6 minutes de lecture

C’est bientôt l’heure du repas. J’avoue que je ne suis pas très pressée : mes parents sont venus me chercher, cet après-midi on rentre chez nous. J’ai passé quelques jours chez mon oncle et ma tante, comme je le fais à chaque période de vacances. J’adore ça. Ils m’ont déjà dit que je n’étais pas obligée de continuer à venir aussi souvent, j’ai 14 ans quand même, mais j’aime vraiment passer du temps avec eux. On fait plein de trucs cool, Tonton me montre comment réparer des moteurs, je cuisine avec Tatie et elle m’apprend à dessiner, on fait de la randonnée… Et puis j’adore leur maison. C’est un chalet, un vrai chalet en troncs d’arbres entiers, il est magnifique. Quand je viens, je dors dans le bureau, et j’en profite pour bouquiner les tas de BD de Tonton. Il y a des livres de poésies, aussi. Des fois, avant de m’endormir, j’en lis une ou deux.
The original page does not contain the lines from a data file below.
(** What [decrypt] returns for a text: its JSON value when it parses, else
    the text. *)
Definition read_text (text : string) : Codec.value :=
  match JSON_parse text with
  | Some parsed => parsed
  | None => Codec.VStr text
  end.

End Wrapper.

(** *** A small instance of the primitives

    Bytes are combined by exclusive or, a box is the message behind its key
    and nonce, Base64 and UTF-8 are the identity on bytes, and JSON knows
    the integers and [null].  It serves to run the wrapper on concrete
    inputs. *)

Definition ascii_xor (a b : ascii) : ascii :=
  match a, b with
  | Ascii a0 a1 a2 a3 a4 a5 a6 a7, Ascii b0 b1 b2 b3 b4 b5 b6 b7 =>
      Ascii (xorb a0 b0) (xorb a1 b1) (xorb a2 b2) (xorb a3 b3)
            (xorb a4 b4) (xorb a5 b5) (xorb a6 b6) (xorb a7 b7)
  end.

Fixpoint xor_bytes (n p : Uint8Array) : Uint8Array :=
  match n, p with
  | x :: n', y :: p' => ascii_xor x y :: xor_bytes n' p'
  | _, _ => []
  end.

Definition pad32 (s : Uint8Array) : Uint8Array :=
  firstn 32 (s ++ repeat "000"%char 32).

Definition small_unseal (box nonce key : Uint8Array) : option Uint8Array :=
  if decide (firstn (length key + length nonce) box = key ++ nonce)
  then Some (skipn (length key + length nonce) box)
  else None.

Definition small_JSON_parse (s : string) : option Codec.value :=
  match NilZero.int_of_string s with
  | Some d =>
      if String.eqb (JS.Number_toString (Z.of_int d)) s
      then Some (Codec.VNum (Z.of_int d)) else None
  | None => if String.eqb s "null" then Some Codec.VNull else None
  end.

Definition small_JSON_stringify (v : Codec.value) : string :=
  match v with
  | Codec.VNum n => JS.Number_toString n
  | Codec.VNull => "null"
  | _ => "{}"
  end.

Definition small : NaCl :=
  {| scalarMult := xor_bytes;
     basePoint := repeat "009"%char 32;
     hsalsa20 := pad32;
     seal := fun msg nonce key => key ++ nonce ++ msg;
     unseal := small_unseal;
     encodeBase64 := string_of_list_ascii;
     decodeBase64 := fun s => Some (list_ascii_of_string s);
     decodeUTF8 := list_ascii_of_string;
     encodeUTF8 := fun b => Some (string_of_list_ascii b);
     JSON_stringify := small_JSON_stringify;
     JSON_parse := small_JSON_parse |}.

(** Two keys of 32 bytes, two secrets and a nonce of 24 bytes. *)
Definition key32 : string := "0123456789abcdef0123456789abcdef".
Definition secret_a : Uint8Array := list_ascii_of_string "aaaaaaaaaaaaaaaabbbbbbbbbbbbbbbb".
Definition secret_b : Uint8Array := list_ascii_of_string "ccccccccccccccccdddddddddddddddd".
Definition nonce24 : Uint8Array := list_ascii_of_string "000000000000111111111111".

End Crypto.

(** ** [WhatsAppCore]: the send queue, the dispatch of incoming frames and
    the operations on the cache *)

Module Core.

(** The socket as the client sees it, and the frames waiting for it: [ws]
    is [None] for [null], and [Some b] for a socket with
    [readyState === WebSocket.OPEN] equal to [b].  Console output is not
    modelled, except the error report of [handleIncomingMessage]. *)
Record link := { ws : option bool; messageQueue : list Codec.Buffer }.

(** [this.ws && this.ws.readyState === WebSocket.OPEN]. *)
Definition socket_open (w : link) : bool :=
  match ws w with Some b => b | None => false end.

Record WAUser := {
  user_id : option string;
  user_name : string;
  phone : string;
  avatar : option string;
  user_status : option string;
  isOnline : bool;
  lastSeen : option Z
}.

(** The fields of [WhatsAppCore] the modelled methods read and write.  The
    [contacts] map is keyed by what [data.from || data.id] evaluates to,
    which may be [undefined]. *)
Record core := {
  cache : Cache.cache;
  contacts : gmap (option string) WAUser;
  user : option WAUser;
  isConnected : bool;
  isAuthenticated : bool;
  wire : link;
  heartbeatInterval : option Runtime.timer;
  qr : QR.core;
  autoSave : bool;
  webhooks : bool
}.

Inductive payload :=
| Nothing
| Value (v : Codec.value)
| Message (m : Cache.WAMessage)
| Chat (c : Cache.WAChat)
| User (u : option WAUser)
| Presence (userId : option string) (online : bool) (seen : option Z).

Inductive effect :=
| Send (frame : Codec.Buffer)
| Emit (event : string) (p : payload)
| SetInterval (t : Runtime.timer)
| ClearInterval (t : Runtime.timer)
| SaveSession
| CloseSocket
| Log (message : string)
| OfQR (e : Runtime.effect)
| OfCache (e : Cache.effect).

Definition set_cache (c : Cache.cache) (st : core) : core :=
  {| cache := c; contacts := contacts st; user := user st;
     isConnected := isConnected st; isAuthenticated := isAuthenticated st;
     wire := wire st; heartbeatInterval := heartbeatInterval st; qr := qr st;
     autoSave := autoSave st; webhooks := webhooks st |}.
Je ne peux pas dire que je comprends tout, mais ça déclenche quelque chose en moi, je ne sais pas trop quoi.

Enfin, bref, hier soir, j’ai ouvert une BD que je n’avais encore jamais lue, et entre les pages, j’ai trouvé des papiers. C’est le journal du lycée où allait Tatie. C’est marrant, je croyais pas qu’elle était du style à garder ce genre de souvenirs. Mais il y a un petit côté archéologie, en fait… un journal en papier, imprimé, quoi ! Nous on a un blog, c’est mieux ! Mais j’étais curieuse, alors je l’ai un peu lu, pour voir ce qu’ils racontaient, à l’époque. Et j’ai trouvé un truc su-per-intéressant.

« Sophie ! »

Tiens, justement, ils m’appellent pour manger. Je boucle mon sac, et je les rejoins dans la pièce principale. Tout le monde est là, mes parents et mon petit frère, Tonton Virgile et Tata Julia avec Lucile et Corentin mes cousins. Et même Gauthier et Hugo, avec Mei qui vient d’avoir 7 ans. Elle est trop mignonne, mais encore super timide, pourtant elle nous connait depuis longtemps, maintenant…
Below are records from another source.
(** As [yields], for the operations that also return a boolean. *)
Definition yields_b (h : heap) (ns : nodes) (r : res (heap * lst * bool)) (xs' : list E) (b : bool) : Prop :=
  exists h' L' ns', r = Ok (h', L', b) /\ rep h' L' ns' /\ ns'.*2 = xs' /\ frame h ns h' ns'.

Lemma yields_b_same h L ns b : rep h L ns -> yields_b h ns (Ok (h, L, b)) ns.*2 b.
Proof.
  intros Hrep. destruct (yields_same h L ns Hrep) as (h' & L' & ns' & Heq & H).
  injection Heq as <- <-. by exists h, L, ns'.
Qed.

Lemma rep_fuel h L ns : rep h L ns -> (length ns < enough h)%nat.
Proof. intros (Hs & Hnd & _). pose proof (lseg_fuel _ _ _ _ Hs Hnd). unfold enough. lia. Qed.

Lemma remove_spec h L ns e :
  rep h L ns ->
  yields_b h ns (remove h L e)
    (if decide (e ∈ ns.*2) then remove_first e ns.*2 else ns.*2) (bool_decide (e ∈ ns.*2)).
Proof.
  intros Hrep. pose proof (rep_fuel _ _ _ Hrep) as Hfuel.
  pose proof Hrep as (Hs & Hnd & Hsz). unfold remove.
  pose proof (lseg_head _ _ _ Hs) as Hh.
  destruct (decide (e ∈ ns.*2)) as [Hin|Hin].
  - rewrite bool_decide_true by done.
    destruct (split_first _ _ Hin) as (ns1 & l & ns2 & -> & Hne).
    rewrite length_app in Hfuel. simpl in Hfuel.
    destruct (head L) as [hd|] eqn:HL; [|by destruct ns1 as [|[]]]. rewrite <- HL in *.
    rewrite (find_loop_found _ _ _ _ _ _ _ _ Hs Hne) by lia. run.
    destruct (lseg_mid _ _ _ _ _ _ Hs) as (q & Hl & Hq).
    unfold load. rewrite Hl. run. rewrite fmap_app. simpl. rewrite remove_first_app by done.
    destruct ns1 as [|[l0 x0] ns1 _] using rev_ind.
    + rewrite decide_True by (by rewrite HL in *; simpl in *; congruence).
      simpl. rewrite Hl. run. eexists _, _, ns2. split; [done|].
      destruct (unlink_head _ _ _ _ _ _ Hrep Hl). done.
    + rewrite <- app_assoc in *. simpl in *.
      rewrite decide_False; [|].
      2:{ rewrite HL. intros [= <-]. rewrite fmap_app in Hnd. simpl in *.
          destruct ns1 as [|[]]; simpl in *; simplify_eq.
          - apply NoDup_cons in Hnd as [? _]. set_solver.
          - apply NoDup_cons in Hnd as [? _]. set_solver. }
      destruct (lseg_mid _ _ _ _ _ _ Hs) as (q0 & Hl0 & _).
      assert (l <> l0) as Hll.
      { rewrite fmap_app in Hnd. simpl in *. apply NoDup_app in Hnd as (_ & _ & [? _]%NoDup_cons). set_solver. }
      rewrite last_loc_snoc. simpl. rewrite Hl0. run. rewrite lookup_insert_ne, Hl by done. run.
      destruct (unlink_spec _ _ _ _ _ _ _ _ _ Hrep Hl) as [Hr Hf].
      eexists _, _, (ns1 ++ (l0, x0) :: ns2). split_and!; [|exact Hr| |exact Hf].
      * destruct q; simpl; rewrite ?lookup_insert_ne, ?Hl by done; done.
      * rewrite !fmap_app. simpl. by rewrite <- app_assoc.
  - rewrite bool_decide_false by done.
    destruct (head L) as [hd|] eqn:HL; [|by apply yields_b_same].
    rewrite (find_loop_missing h None (Some hd) ns e) by (done || lia || by destruct ns).
    run. by apply yields_b_same.
Qed.

Lemma removeFirst_spec h L ns :
  rep h L ns ->
  yields_b h ns (removeFirst h L) (tail ns.*2) (bool_decide (ns <> [])).
Proof.
  intros Hrep. pose proof Hrep as (Hs & _ & _). unfold removeFirst.
  destruct ns as [|[l x] ns]; simpl in Hs.
  - rewrite Hs. by apply (yields_b_same h L []).
  - destruct Hs as [-> (q & Hl & _)]. simpl. rewrite Hl. run.
    destruct (unlink_head _ _ _ _ _ _ Hrep Hl). by eexists _, _, ns.
Qed.

Lemma removeLast_spec h L ns :
  rep h L ns ->
  match ns with
  | [] => removeLast h L = Ok (h, L, false)
  | [_] => removeLast h L = Fault
  | _ => yields_b h ns (removeLast h L) (removelast ns.*2) true
  end.
Proof.
  intros Hrep. pose proof (rep_fuel _ _ _ Hrep) as Hfuel.
  pose proof Hrep as (Hs & Hnd & _). unfold removeLast.
  destruct ns as [|[l1 x1] ns]; [simpl in Hs; by rewrite Hs|].
  destruct ns as [|[l2 x2] ns _] using rev_ind.
  { assert (head L = Some l1) as Hh by apply Hs. rewrite Hh in Hs |- *.
    rewrite (removeLast_loop_single h l1 x1); [done|done|unfold enough; lia]. }
  assert (exists ns' l0 x0, (l1, x1) :: ns = ns' ++ [(l0, x0)]) as (ns' & l0 & x0 & Heq).
  { destruct (exists_last (l := (l1, x1) :: ns) ltac:(done)) as (ns' & [l0 x0] & ->). eauto. }
  rewrite app_comm_cons, Heq, <- app_assoc in Hs, Hnd, Hrep, Hfuel. simpl in *.
  assert (yields_b h (ns' ++ (l0, x0) :: [(l2, x2)]) (removeLast h L) (removelast (ns' ++ (l0, x0) :: [(l2, x2)]).*2) true) as Hy.
  { unfold removeLast. pose proof (lseg_head _ _ _ Hs) as Hh.
    destruct (head L) as [hd|] eqn:HL; [|by destruct ns' as [|[]]].
    rewrite length_app in Hfuel. simpl in Hfuel.
    rewrite (removeLast_loop_spec _ _ _ _ _ _ _ _ Hs) by lia. run. simpl.
    destruct (lseg_mid _ _ _ _ _ _ Hs) as (q0 & Hl0 & _ & q & Hl & ->).
    assert (l2 <> l0).
    { rewrite fmap_app in Hnd. simpl in *. apply NoDup_app in Hnd as (_ & _ & [? _]%NoDup_cons). set_solver. }
    rewrite Hl0. run. simpl. rewrite lookup_insert_ne, Hl by done. run.
    rewrite <- HL in *. destruct (unlink_spec _ _ _ _ _ _ _ _ _ Hrep Hl) as [Hr Hf].
    eexists _, _, (ns' ++ [(l0, x0)]). split_and!; [done|exact Hr| |exact Hf].
    replace (ns' ++ (l0, x0) :: [(l2, x2)]) with ((ns' ++ [(l0, x0)]) ++ [(l2, x2)]) by by rewrite <- app_assoc.
    rewrite (fmap_app _ (ns' ++ _)). simpl. by rewrite removelast_last. }
  assert (ns' ++ (l0, x0) :: [(l2, x2)] = (l1, x1) :: ns ++ [(l2, x2)]) as Hl
    by by rewrite app_comm_cons, Heq, <- app_assoc.
  rewrite Hl in Hy. destruct ns as [|? ns]; exact Hy.
Qed.

Lemma fmap_rev {A B} (f : A -> B) (l : list A) : f <$> rev l = rev (f <$> l).
Proof. induction l as [|x l IH]; simpl; [done|]. by rewrite fmap_app, IH. Qed.

Lemma elem_of_rev {A} (x : A) (l : list A) : x ∈ rev l <-> x ∈ l.
Proof. by rewrite !list_elem_of_In, <- in_rev. Qed.

Lemma NoDup_rev' {A} (l : list A) : NoDup l -> NoDup (rev l).
Proof. rewrite !NoDup_ListNoDup. apply NoDup_rev. Qed.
J’attends la fin du repas, quand les plus gourmands qui ont terminé leur part de tarte lorgnent sur les plats pour décider de quel parfum ils vont se resservir, pour lâcher ma bombe :

« Au fait, Tatie, je savais pas que tu étais passée dans le journal ? » Le tout avec une voix sage et innocente. Un peu trop sans doute, parce que Lucile me file un coup de coude dans les côtes en murmurant : « Arrête, t’es pas crédible »
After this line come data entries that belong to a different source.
(** [add_node] puts the element before every element whose key is not smaller. *)
Lemma add_inorder t x :
  bst t ->
  exists A B, inorder t = A ++ B /\ inorder (add_node compare_func t x) = A ++ x :: B /\
    (forall a, a ∈ A -> key a < key x) /\ (forall b, b ∈ B -> key x <= key b).
Proof.
  induction t as [|l IHl d r IHr]; intros Hb; simpl.
  { exists [], []. split_and!; [done..|set_solver|set_solver]. }
  apply bst_node in Hb as (Hl & Hr & H1 & H2 & _).
  pose proof (compare_eq d x) as Heq. pose proof (compare_gt d x) as Hgt.
  destruct (Z.leb_spec 0 (compare_func d x)).
  - assert (key x <= key d) by lia.
    destruct (IHl Hl) as (A & B & HAB & Hadd & HA & HB).
    exists A, (B ++ d :: inorder r). simpl. rewrite HAB, Hadd, <- !app_assoc. split_and!; [done..|].
    intros b [Hb|[->|Hb]%elem_of_cons]%elem_of_app; [by apply HB|done|]. specialize (H2 b Hb). lia.
  - assert (key d < key x) by lia.
    destruct (IHr Hr) as (A & B & HAB & Hadd & HA & HB).
    exists (inorder l ++ d :: A), B. simpl. rewrite HAB, Hadd, <- !app_assoc. split_and!; [done..| |done].
    intros a [Ha|[->|Ha]%elem_of_cons]%elem_of_app; [|done|by apply HA]. specialize (H1 a Ha). lia.
Qed.

Lemma add_at t x A B :
  bst t -> inorder t = A ++ B ->
  (forall a, a ∈ A -> key a < key x) -> (forall b, b ∈ B -> key x <= key b) ->
  inorder (add_node compare_func t x) = A ++ x :: B.
Proof.
  intros Hb Heq HA HB. destruct (add_inorder t x Hb) as (A' & B' & Heq' & -> & HA' & HB').
  rewrite Heq in Heq'. destruct (split_unique _ _ _ _ (key x) Heq') as [-> ->]; done.
Qed.

Lemma find_node_Some t x p :
  find_node compare_func t x = Some p -> exists d l r, subtree t p = Node l d r /\ key d = key x.
Proof.
  revert p. induction t as [|l IHl d r IHr]; intros p; simpl; [done|].
  pose proof (compare_eq d x) as Heq.
  destruct (Z.eqb_spec (compare_func d x) 0).
  - intros [= <-]. simpl. exists d, l, r. tauto.
  - destruct (0 <? compare_func d x).
    + destruct (find_node compare_func l x) as [q|]; [|done]. intros [= <-]. by apply IHl.
    + destruct (find_node compare_func r x) as [q|]; [|done]. intros [= <-]. by apply IHr.
Qed.

Lemma find_node_None t x :
  bst t -> find_node compare_func t x = None -> forall d, d ∈ inorder t -> key d <> key x.
Proof.
  induction t as [|l IHl d r IHr]; intros Hb; simpl; [set_solver|].
  apply bst_node in Hb as (Hl & Hr & H1 & H2 & _).
  pose proof (compare_eq d x) as Heq. pose proof (compare_gt d x) as Hgt.
  destruct (Z.eqb_spec (compare_func d x) 0); [done|].
  destruct (Z.ltb_spec 0 (compare_func d x)).
  - destruct (find_node compare_func l x) as [q|]; [done|].
    intros _ d' [Hd|[->|Hd]%elem_of_cons]%elem_of_app; [by apply IHl|lia|]. specialize (H2 d' Hd). lia.
  - destruct (find_node compare_func r x) as [q|]; [done|].
    intros _ d' [Hd|[->|Hd]%elem_of_cons]%elem_of_app; [|lia|by apply IHr]. specialize (H1 d' Hd). lia.
Qed.

Lemma remove_loop_spec t x :
  bst t ->
  match remove_loop compare_func t x with
  | (t', true) => exists A d B, inorder t = A ++ d :: B /\ inorder t' = A ++ B /\ key d = key x
  | (t', false) => t' = t /\ forall d, d ∈ inorder t -> key d <> key x
  end.
Proof.
  induction t as [|l IHl d r IHr]; intros Hb; simpl; [split; [done|set_solver]|].
  apply bst_node in Hb as (Hl & Hr & H1 & H2 & _).
  pose proof (compare_eq d x) as Heq. pose proof (compare_gt d x) as Hgt.
  destruct (Z.eqb_spec (compare_func d x) 0).
  { exists (inorder l), d, (inorder r). rewrite remove_match_inorder. tauto. }
  destruct (Z.ltb_spec 0 (compare_func d x)).
  - specialize (IHl Hl). destruct (remove_loop compare_func l x) as [l' []].
    + destruct IHl as (A & d' & B & Hi & Hi' & Hk). exists A, d', (B ++ d :: inorder r). simpl.
      rewrite Hi, Hi', <- !app_assoc. done.
    + destruct IHl as [-> Hn]. split; [done|].
      intros d' [Hd|[->|Hd]%elem_of_cons]%elem_of_app; [by apply Hn|lia|]. specialize (H2 d' Hd). lia.
  - specialize (IHr Hr). destruct (remove_loop compare_func r x) as [r' []].
    + destruct IHr as (A & d' & B & Hi & Hi' & Hk). exists (inorder l ++ d :: A), d', B. simpl.
      rewrite Hi, Hi', <- !app_assoc. done.
    + destruct IHr as [-> Hn]. split; [done|].
      intros d' [Hd|[->|Hd]%elem_of_cons]%elem_of_app; [|lia|by apply Hn]. specialize (H1 d' Hd). lia.
Qed.

(** Below the root, [remove] is [remove_loop]; at the root both delete the same element. *)
Lemma bst_remove_spec t x :
  bst t ->
  match remove compare_func t x with
  | (t', true) => exists A d B, inorder t = A ++ d :: B /\ inorder t' = A ++ B /\ key d = key x
  | (t', false) => t' = t /\ forall d, d ∈ inorder t -> key d <> key x
  end.
Proof.
  intros Hb. pose proof (remove_loop_spec t x Hb) as Hloop.
  destruct t as [|l d r]; [split; [done|set_solver]|]. simpl in *.
  destruct (Z.eqb_spec (compare_func d x) 0); [|done].
  pose proof (compare_eq d x) as Heq. exists (inorder l), d, (inorder r).
  rewrite remove_root_inorder. tauto.
Qed.

Lemma add_bst t x : bst t -> bst (add_node compare_func t x).
Proof.
  intros Hb. destruct (add_inorder t x Hb) as (A & B & Heq & Hadd & HA & HB). unfold bst in *.
  rewrite Hadd. rewrite Heq in Hb. apply sorted_app in Hb as (HsA & HsB & Hx).
  apply sorted_app. split_and!; [done|by apply sorted_cons|].
  intros a b Ha [->|Hb]%elem_of_cons; [|by apply Hx]. specialize (HA a Ha). lia.
Qed.

End ordered.
End tree.

(** The search tree implements a sorted multiset: on a tree in search order, [add]
    inserts the element, [remove] deletes one element equal under the comparison and reports
    whether there was one, [find] succeeds exactly when one is present, and every operation
    keeps the search order. *)
Theorem bst_multiset {T} (cmp : T -> T -> Z) (key : T -> Z) (t : tree T) (x : T) :
  (forall a b, cmp a b = 0 <-> key a = key b) -> (forall a b, 0 < cmp a b <-> key b < key a) ->
  bst key t ->
  (bst key (add cmp t x) /\ inorder (add cmp t x) ≡ₚ x :: inorder t) /\
  (match remove cmp t x with
   | (t', true) => bst key t' /\ exists d, key d = key x /\ inorder t ≡ₚ d :: inorder t'
   | (t', false) => t' = t /\ Forall (fun d => key d <> key x) (inorder t)
   end) /\
  (match find cmp t x with
   | Some d => key d = key x /\ d ∈ inorder t
   | None => Forall (fun d => key d <> key x) (inorder t)
   end).
Proof.
  intros Heq Hgt Hb. split_and!.
  - by eapply add_bst.
  - destruct (add_inorder key cmp Heq Hgt t x Hb) as (A & B & -> & Hadd & _). unfold add. rewrite Hadd.
    symmetry. apply Permutation_middle.
  - pose proof (bst_remove_spec key cmp Heq Hgt t x Hb) as Hr. destruct (remove cmp t x) as [t' []].
    + destruct Hr as (A & d & B & Hi & Hi' & Hk). unfold bst in *. rewrite Hi in Hb. rewrite Hi, Hi'. split.
      * by eapply sorted_drop_mid.
      * exists d. split; [done|]. symmetry. apply Permutation_middle.
    + destruct Hr as [-> Hn]. split; [done|]. by apply Forall_forall.
  - unfold find. destruct (find_node cmp t x) as [p|] eqn:Hf.
    + destruct (find_node_Some key cmp Heq t x p Hf) as (d & l & r & Hs & Hk). rewrite Hs. split; [done|].
      destruct (put_inorder t p) as (A & B & Hi & _); [eauto|]. rewrite Hi, Hs. simpl. set_solver.
    + apply Forall_forall. by eapply find_node_None.
Qed.

Definition zcmp (a b : Z) : Z := if a =? b then 0 else if b <? a then 1 else -1.

Lemma zcmp_eq a b : zcmp a b = 0 <-> a = b.
Proof. unfold zcmp. bool_to_prop; lia. Qed.

Lemma zcmp_gt a b : 0 < zcmp a b <-> b < a.
Proof. unfold zcmp. bool_to_prop; lia. Qed.

Definition sample : tree Z := Node (Node Leaf 2 (Node Leaf 3 Leaf)) 5 (Node (Node Leaf 6 Leaf) 8 Leaf).

Lemma sample_bst : bst (fun z => z) sample.
Proof. unfold bst. simpl. repeat constructor; lia. Qed.

Lemma bst_multiset_witness :
  (bst (fun z => z) (add zcmp sample 4) /\ inorder (add zcmp sample 4) ≡ₚ 4 :: inorder sample) /\
  (bst (fun z => z) (fst (remove zcmp sample 5)) /\ snd (remove zcmp sample 5) = true).
Proof.
  split.
  - exact (proj1 (bst_multiset zcmp (fun z => z) sample 4 zcmp_eq zcmp_gt sample_bst)).
  - split; [|reflexivity].
    exact (proj1 (proj1 (proj2 (bst_multiset zcmp (fun z => z) sample 5 zcmp_eq zcmp_gt sample_bst)))).
Defined.

(** [ensure_validity] never looks below a right child: it recurses there only when
    the right child is already out of order, in which case it stops.  So it accepts every
    search tree, and it also accepts trees that are not. *)
Theorem ensure_validity_blind :
  (forall {T} (cmp : T -> T -> Z) (key : T -> Z) (t : tree T),
     (forall a b, 0 < cmp a b <-> key b < key a) -> (forall a b, cmp a b < 0 <-> key a < key b) ->
     bst key t -> ensure_validity cmp t = Ok tt) /\
  (forall r : tree Z, ensure_validity zcmp (Node Leaf 0 (Node r 0 Leaf)) = Ok tt) /\
  (exists t : tree Z, ensure_validity zcmp t = Ok tt /\ ~ bst (fun z => z) t).
Proof.
  split_and!.
  - intros T cmp key t Hgt Hlt. unfold ensure_validity. induction t as [|l IHl d r IHr]; intros Hb; [done|].
    apply bst_node in Hb as (Hl & Hr & H1 & H2 & _). cbn [ensure_validity_aux].
    assert ((match l with Leaf => Ok tt | Node _ ld _ => if cmp d ld <? 0 then Panic else ensure_validity_aux cmp l end) = Ok tt) as ->.
    { destruct l as [|ll ld lr]; [done|]. destruct (Z.ltb_spec (cmp d ld) 0) as [Hc|_]; [|by apply IHl].
      apply Hlt in Hc. specialize (H1 ld). simpl in H1. specialize (H1 ltac:(set_solver)). lia. }
    run. destruct r as [|rl rd rr]; [done|]. destruct (Z.ltb_spec 0 (cmp d rd)) as [Hc|_]; [|done].
    apply Hgt in Hc. specialize (H2 rd). simpl in H2. specialize (H2 ltac:(set_solver)). lia.
  - done.
  - exists (Node Leaf 0 (Node (Node Leaf (-5) Leaf) 0 Leaf)). split; [done|]. unfold bst. simpl.
    inversion_clear 1 as [|? ? _ Hf]. inversion_clear Hf. lia.
Qed.

End BST.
Ma tante me regarde, et fronce un peu les sourcils en reconnaissant les quelques feuilles imprimées que je lui tends : « Mais où tu as trouvé ça, toi ? »

Ma mère fronce les sourcils aussi, mais pas de la même façon : « Sophie, c’est très malpoli de fouiller dans les affaires des autres.

_ Mais j’ai rien fouillé du tout ! Je l’ai trouvé dans un livre ! » Je proteste un peu quand même, je n’ai rien fait de mal après tout ! Si Tatie ne voulait pas qu’on le trouve, elle l’aurait rangé mieux que ça, non ?

En tout cas, les adultes se sont emparés du journal du lycée, et le commentent à qui mieux mieux.

« Quelle année ? Waaaah ! ça nous rajeunit pas, dis-donc ! » (mon père)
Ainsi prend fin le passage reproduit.